- The problem
Among the entries below, find the lines with "capital" and copy them.

- Provided information
------------
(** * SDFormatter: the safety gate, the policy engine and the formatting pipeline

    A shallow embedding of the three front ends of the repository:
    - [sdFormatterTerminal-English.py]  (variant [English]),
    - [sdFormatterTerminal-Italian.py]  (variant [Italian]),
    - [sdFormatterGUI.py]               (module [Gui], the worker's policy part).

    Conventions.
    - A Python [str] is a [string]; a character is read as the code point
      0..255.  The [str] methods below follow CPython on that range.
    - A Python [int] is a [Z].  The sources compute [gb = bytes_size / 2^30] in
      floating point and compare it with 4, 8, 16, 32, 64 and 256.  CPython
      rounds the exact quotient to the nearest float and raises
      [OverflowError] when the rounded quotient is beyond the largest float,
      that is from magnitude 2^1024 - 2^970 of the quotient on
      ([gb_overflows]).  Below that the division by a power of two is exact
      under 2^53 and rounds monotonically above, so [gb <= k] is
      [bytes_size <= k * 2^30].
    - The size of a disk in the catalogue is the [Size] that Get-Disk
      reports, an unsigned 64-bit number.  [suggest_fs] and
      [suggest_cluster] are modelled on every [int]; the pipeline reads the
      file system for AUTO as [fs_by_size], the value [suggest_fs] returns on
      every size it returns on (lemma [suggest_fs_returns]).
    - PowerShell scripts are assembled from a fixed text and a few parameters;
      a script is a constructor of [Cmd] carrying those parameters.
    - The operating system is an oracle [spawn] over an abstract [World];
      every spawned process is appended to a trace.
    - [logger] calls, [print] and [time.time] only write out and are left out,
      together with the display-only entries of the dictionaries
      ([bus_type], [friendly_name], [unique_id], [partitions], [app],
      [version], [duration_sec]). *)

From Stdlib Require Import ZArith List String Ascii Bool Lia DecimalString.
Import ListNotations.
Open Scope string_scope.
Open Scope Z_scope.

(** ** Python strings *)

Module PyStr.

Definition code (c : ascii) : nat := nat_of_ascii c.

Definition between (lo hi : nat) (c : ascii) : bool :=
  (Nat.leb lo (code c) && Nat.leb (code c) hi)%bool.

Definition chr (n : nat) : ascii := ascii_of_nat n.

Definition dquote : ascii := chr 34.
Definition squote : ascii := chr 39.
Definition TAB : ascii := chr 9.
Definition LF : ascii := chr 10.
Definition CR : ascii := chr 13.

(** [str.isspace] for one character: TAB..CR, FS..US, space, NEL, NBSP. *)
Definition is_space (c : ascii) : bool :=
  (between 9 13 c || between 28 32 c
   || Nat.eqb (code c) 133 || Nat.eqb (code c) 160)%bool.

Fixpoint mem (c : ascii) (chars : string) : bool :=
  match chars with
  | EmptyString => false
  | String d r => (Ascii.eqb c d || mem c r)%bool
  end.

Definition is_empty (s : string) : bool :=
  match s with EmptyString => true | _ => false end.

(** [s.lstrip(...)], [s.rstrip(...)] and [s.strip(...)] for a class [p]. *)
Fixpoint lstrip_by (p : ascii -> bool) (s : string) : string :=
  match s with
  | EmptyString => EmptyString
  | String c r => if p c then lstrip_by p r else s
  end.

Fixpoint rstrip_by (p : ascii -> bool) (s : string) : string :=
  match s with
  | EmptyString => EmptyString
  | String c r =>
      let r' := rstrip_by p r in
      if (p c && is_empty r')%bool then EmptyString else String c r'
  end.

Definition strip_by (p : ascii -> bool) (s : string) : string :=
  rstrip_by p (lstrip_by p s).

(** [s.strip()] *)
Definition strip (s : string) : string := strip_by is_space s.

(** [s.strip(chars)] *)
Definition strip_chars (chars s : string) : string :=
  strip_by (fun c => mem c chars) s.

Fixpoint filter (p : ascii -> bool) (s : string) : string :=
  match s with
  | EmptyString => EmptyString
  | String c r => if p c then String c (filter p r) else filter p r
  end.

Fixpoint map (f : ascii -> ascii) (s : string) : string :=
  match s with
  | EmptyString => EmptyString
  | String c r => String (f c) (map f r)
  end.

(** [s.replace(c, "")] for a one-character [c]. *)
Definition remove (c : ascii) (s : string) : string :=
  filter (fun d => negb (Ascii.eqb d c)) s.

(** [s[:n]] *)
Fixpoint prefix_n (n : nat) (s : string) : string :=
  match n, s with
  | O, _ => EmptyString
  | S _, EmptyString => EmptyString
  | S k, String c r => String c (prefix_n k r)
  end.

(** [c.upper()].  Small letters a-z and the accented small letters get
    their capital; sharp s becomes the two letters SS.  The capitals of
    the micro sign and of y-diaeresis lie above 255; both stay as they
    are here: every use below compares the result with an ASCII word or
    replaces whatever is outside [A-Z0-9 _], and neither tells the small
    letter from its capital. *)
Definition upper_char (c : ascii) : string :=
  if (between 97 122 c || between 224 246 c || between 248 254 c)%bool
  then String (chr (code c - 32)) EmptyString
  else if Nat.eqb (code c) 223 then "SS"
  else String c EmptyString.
------------
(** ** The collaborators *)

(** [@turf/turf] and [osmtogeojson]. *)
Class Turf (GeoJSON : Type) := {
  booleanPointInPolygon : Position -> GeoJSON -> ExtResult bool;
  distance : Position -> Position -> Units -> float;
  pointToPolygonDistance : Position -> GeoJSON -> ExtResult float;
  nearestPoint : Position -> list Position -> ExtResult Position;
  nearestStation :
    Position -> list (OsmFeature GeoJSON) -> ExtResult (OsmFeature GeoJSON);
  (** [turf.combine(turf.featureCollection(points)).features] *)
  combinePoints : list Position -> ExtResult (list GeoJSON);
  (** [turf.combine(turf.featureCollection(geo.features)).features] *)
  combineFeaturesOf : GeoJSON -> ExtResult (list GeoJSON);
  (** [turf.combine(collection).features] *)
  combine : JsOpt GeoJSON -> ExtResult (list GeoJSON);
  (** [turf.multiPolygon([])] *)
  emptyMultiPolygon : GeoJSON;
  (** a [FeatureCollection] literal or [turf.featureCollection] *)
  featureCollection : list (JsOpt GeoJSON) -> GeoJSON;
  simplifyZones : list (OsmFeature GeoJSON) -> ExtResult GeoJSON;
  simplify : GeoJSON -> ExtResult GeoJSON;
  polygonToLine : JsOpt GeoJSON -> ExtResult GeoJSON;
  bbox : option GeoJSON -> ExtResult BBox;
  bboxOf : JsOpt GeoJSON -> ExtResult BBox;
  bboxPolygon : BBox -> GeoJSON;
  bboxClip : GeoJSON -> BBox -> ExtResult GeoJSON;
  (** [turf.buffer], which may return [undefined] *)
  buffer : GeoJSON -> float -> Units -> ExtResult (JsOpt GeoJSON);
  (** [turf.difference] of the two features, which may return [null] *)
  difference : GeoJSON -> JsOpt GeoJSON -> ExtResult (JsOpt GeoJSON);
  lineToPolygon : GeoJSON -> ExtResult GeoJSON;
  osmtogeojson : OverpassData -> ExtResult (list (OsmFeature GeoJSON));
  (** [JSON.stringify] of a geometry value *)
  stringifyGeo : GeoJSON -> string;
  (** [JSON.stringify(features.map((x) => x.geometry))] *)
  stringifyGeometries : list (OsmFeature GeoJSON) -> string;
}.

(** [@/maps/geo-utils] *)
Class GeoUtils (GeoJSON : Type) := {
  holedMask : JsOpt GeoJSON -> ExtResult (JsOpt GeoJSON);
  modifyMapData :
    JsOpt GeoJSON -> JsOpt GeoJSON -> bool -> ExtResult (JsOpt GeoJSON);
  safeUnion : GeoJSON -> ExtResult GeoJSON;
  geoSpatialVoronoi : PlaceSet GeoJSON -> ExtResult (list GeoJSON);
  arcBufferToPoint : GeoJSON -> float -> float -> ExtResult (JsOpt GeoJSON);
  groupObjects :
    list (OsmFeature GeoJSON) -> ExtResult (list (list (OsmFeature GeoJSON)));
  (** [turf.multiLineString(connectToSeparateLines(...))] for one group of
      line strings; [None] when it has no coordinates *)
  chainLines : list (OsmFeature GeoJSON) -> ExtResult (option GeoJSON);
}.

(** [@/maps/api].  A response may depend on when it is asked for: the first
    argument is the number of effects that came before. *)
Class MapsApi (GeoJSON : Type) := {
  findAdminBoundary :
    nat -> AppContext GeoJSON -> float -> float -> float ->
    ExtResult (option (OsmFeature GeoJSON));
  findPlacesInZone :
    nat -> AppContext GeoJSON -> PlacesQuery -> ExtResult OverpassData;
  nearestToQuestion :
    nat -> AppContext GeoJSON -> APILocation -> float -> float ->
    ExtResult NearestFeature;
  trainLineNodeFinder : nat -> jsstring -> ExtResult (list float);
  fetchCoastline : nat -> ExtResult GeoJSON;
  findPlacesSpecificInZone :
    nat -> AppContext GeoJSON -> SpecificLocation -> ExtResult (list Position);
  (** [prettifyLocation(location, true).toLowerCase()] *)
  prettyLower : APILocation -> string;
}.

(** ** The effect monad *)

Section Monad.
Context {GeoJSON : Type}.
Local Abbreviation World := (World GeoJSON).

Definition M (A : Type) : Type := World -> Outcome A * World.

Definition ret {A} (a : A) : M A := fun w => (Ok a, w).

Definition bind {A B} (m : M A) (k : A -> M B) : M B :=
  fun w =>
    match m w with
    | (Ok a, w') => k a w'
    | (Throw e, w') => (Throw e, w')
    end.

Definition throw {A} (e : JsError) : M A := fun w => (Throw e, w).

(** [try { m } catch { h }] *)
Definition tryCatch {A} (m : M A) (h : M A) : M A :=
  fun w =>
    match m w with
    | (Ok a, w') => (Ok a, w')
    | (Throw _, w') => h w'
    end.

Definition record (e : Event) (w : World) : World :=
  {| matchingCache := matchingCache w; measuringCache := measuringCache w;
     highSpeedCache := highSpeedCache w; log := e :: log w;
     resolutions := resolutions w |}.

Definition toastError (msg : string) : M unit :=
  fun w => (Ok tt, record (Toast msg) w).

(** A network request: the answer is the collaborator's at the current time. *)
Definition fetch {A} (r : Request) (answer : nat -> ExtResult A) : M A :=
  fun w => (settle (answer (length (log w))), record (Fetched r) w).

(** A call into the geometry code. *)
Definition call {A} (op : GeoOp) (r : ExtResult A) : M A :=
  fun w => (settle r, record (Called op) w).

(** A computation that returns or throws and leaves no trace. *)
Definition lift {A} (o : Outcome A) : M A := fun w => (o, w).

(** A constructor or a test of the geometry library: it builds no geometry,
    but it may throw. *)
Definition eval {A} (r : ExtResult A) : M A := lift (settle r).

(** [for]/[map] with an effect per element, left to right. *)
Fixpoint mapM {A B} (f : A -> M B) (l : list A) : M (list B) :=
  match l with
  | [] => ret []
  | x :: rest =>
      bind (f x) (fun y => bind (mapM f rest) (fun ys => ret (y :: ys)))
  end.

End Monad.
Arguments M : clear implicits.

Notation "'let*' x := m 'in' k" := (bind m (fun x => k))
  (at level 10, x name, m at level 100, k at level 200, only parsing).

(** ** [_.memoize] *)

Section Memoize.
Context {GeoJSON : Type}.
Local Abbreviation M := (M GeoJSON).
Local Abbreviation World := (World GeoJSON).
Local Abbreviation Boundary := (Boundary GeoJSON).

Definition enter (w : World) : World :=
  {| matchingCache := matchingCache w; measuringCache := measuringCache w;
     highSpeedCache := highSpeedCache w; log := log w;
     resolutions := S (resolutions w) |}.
------------
- Your response
    their capital; sharp s becomes the two letters SS.  The capitals of
    letter from its capital. *)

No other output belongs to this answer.